Community newspapers are an integral part of our lives | Opinion

Local news seemed to be falling on the minute last Monday.

First, Northumberland County declared a state of emergency at its jail in light of the retirement of superintendent Bruce Kovach and too many openings for correctional officers.

Also at the jail on Monday, a probationary corrections officer was fired after an investigation showed the guard used a racial slur in an online post.

As the day progressed, we also reported:

  • A Florida man had been captured in Sunbury for kidnapping.
  • A fire truck had been involved in an accident on Routes 11-15 near Selinsgrove en route to a fire.
  • This same fire in Selinsgrove had severely damaged a house, a garage and several vehicles, but fortunately the inhabitants escaped unscathed.
  • Several deaths and injuries had resulted from a snowy pile-up of dozens of vehicles on Highway 81 in Schuylkill County, with Shamokin’s AREA Services Inc. and Northumberland County Fire Police among the agencies providing assistance.
  • A crash had blocked Route 61 near Stonington.

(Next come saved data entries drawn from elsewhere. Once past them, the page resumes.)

(** * gxtest: the prime-sieve ROM generator (tools/gen_prime_rom.py)

    A shallow embedding of the generator's instruction encoders, of the
    two-pass assembler [assemble_68k], of the fixed sieve program and the
    ROM image that [generate_rom] builds around it, and of the table of
    expected primes of [generate_cpp_header].

    Python integers are [Z].  A [bytes] or [bytearray] object is a
    [list Z]; the run-time range checks that Python performs when such an
    object is built or updated are written out and raise the exception
    that Python raises.  The label dictionary of [assemble_68k] is a
    [gmap string Z]; it is one object that the callables of a stream
    share, so it is passed from each call to the next. *)

From Stdlib Require Import ZArith List Lia Znumtheory Ascii Sorted.
From stdpp Require Import base gmap strings list.

Local Open Scope Z_scope.

(** ** Python exceptions and fallible computations *)

Inductive exn : Type :=
| ValueError    (* a value outside range(256) for a byte, too few values to unpack *)
| IndexError    (* subscript outside the sequence *)
| KeyError      (* dictionary lookup of an absent key *)
| StructError   (* struct.pack with a value outside the format's range *)
| TypeError.    (* a call with the wrong number of arguments, an operand of the wrong type *)

Inductive result (A : Type) : Type :=
| Ok (a : A)
| Raise (e : exn).

Arguments Ok {A} a.
Arguments Raise {A} e.

(** [result] is a monad: an exception skips the rest of the computation.
    The instances give it stdpp's [x ← e; k] notation. *)
#[global] Instance result_ret : MRet result := fun A a => Ok a.

#[global] Instance result_bind : MBind result := fun A B k r =>
  match r with
  | Ok a => k a
  | Raise e => Raise e
  end.

Definition raises {A : Type} (r : result A) : bool :=
  match r with
  | Ok _ => false
  | Raise _ => true
  end.

(** ** Byte strings *)

Definition is_byte (b : Z) : bool := (0 <=? b) && (b <? 256).

(** [bytes([b0, b1, ...])]: every element must lie in [range(256)]. *)
Definition bytes_of (l : list Z) : result (list Z) :=
  if forallb is_byte l then Ok l else Raise ValueError.

(** [struct.pack('>H', v)]: two bytes, most significant first. *)
Definition struct_pack_H (v : Z) : result (list Z) :=
  if (0 <=? v) && (v <=? 0xFFFF)
  then Ok [Z.shiftr v 8; Z.land v 0xFF]
  else Raise StructError.

(** [struct.pack('>I', v)]: four bytes, most significant first. *)
Definition struct_pack_I (v : Z) : result (list Z) :=
  if (0 <=? v) && (v <=? 0xFFFFFFFF)
  then Ok [Z.shiftr v 24; Z.land (Z.shiftr v 16) 0xFF;
           Z.land (Z.shiftr v 8) 0xFF; Z.land v 0xFF]
  else Raise StructError.

(** [word(val)]: pack a 16-bit word (big-endian). *)
Definition word (val : Z) : result (list Z) :=
  struct_pack_H (Z.land val 0xFFFF).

These are just some of the stories we published online and later in print over the eventful 24 hours. If there was ever a day that clearly demonstrated the importance of having an engaged community newsroom to keep you informed, this is it.

Days like this are not unusual. Judging by the growing traffic on our website, the people of Susquehanna Valley have learned that we regularly publish the news of the day quickly and correctly.

Breaking news is just one of the reasons local newsrooms are so essential to our daily lives, our democracy and our communities.

In-depth reporting on key community issues, like today’s start of a year dedicated to mental health, is another. In the past few months alone, we have produced equally in-depth reporting on topics such as post-pandemic education, health issues, childcare availability, public safety, availability of Broadband internet, business development and more.

Monitoring reports that keep the community informed about how the government serves us and spends our tax money is another part of our mission that we take very seriously.

Good community newspapers like this are also a reflection of the places and people who live in their markets.

From sports scores and honor rolls to group meeting schedules, memorials, restaurant inspections, weather forecasts, court and police reports and much more, everything on our pages and on our website is important to the people who live here.

You can find out what caused this backup on Route 15 and learn more about the musical your local high school is performing.

You can learn more about the people who make this community what it is and find out what’s to come.

None of this is available on CNN or Fox. The New York Times and other national news agencies do not report this news.

We do. Every day, all day.

As I wrote in this space last week, I am moving into a new role with CNHI, the company that owns The Daily Item, where I will work with its newsrooms nationwide. This is my last weekly Sunday column here, although I expect to write occasionally for all of our papers once I get settled.

Daily Item editor Fred Scheller – a great guy to work with and with – named Bill Bowman as the paper’s new editor on Thursday. Bill has been invaluable to me, and therefore to you, during my time here and I know he will do a fantastic job.

My best wishes to all of you. I’ve had the pleasure of being here for the past six and a half years. Keep reading and encourage your neighbors to do the same.

We need your support to continue to serve you.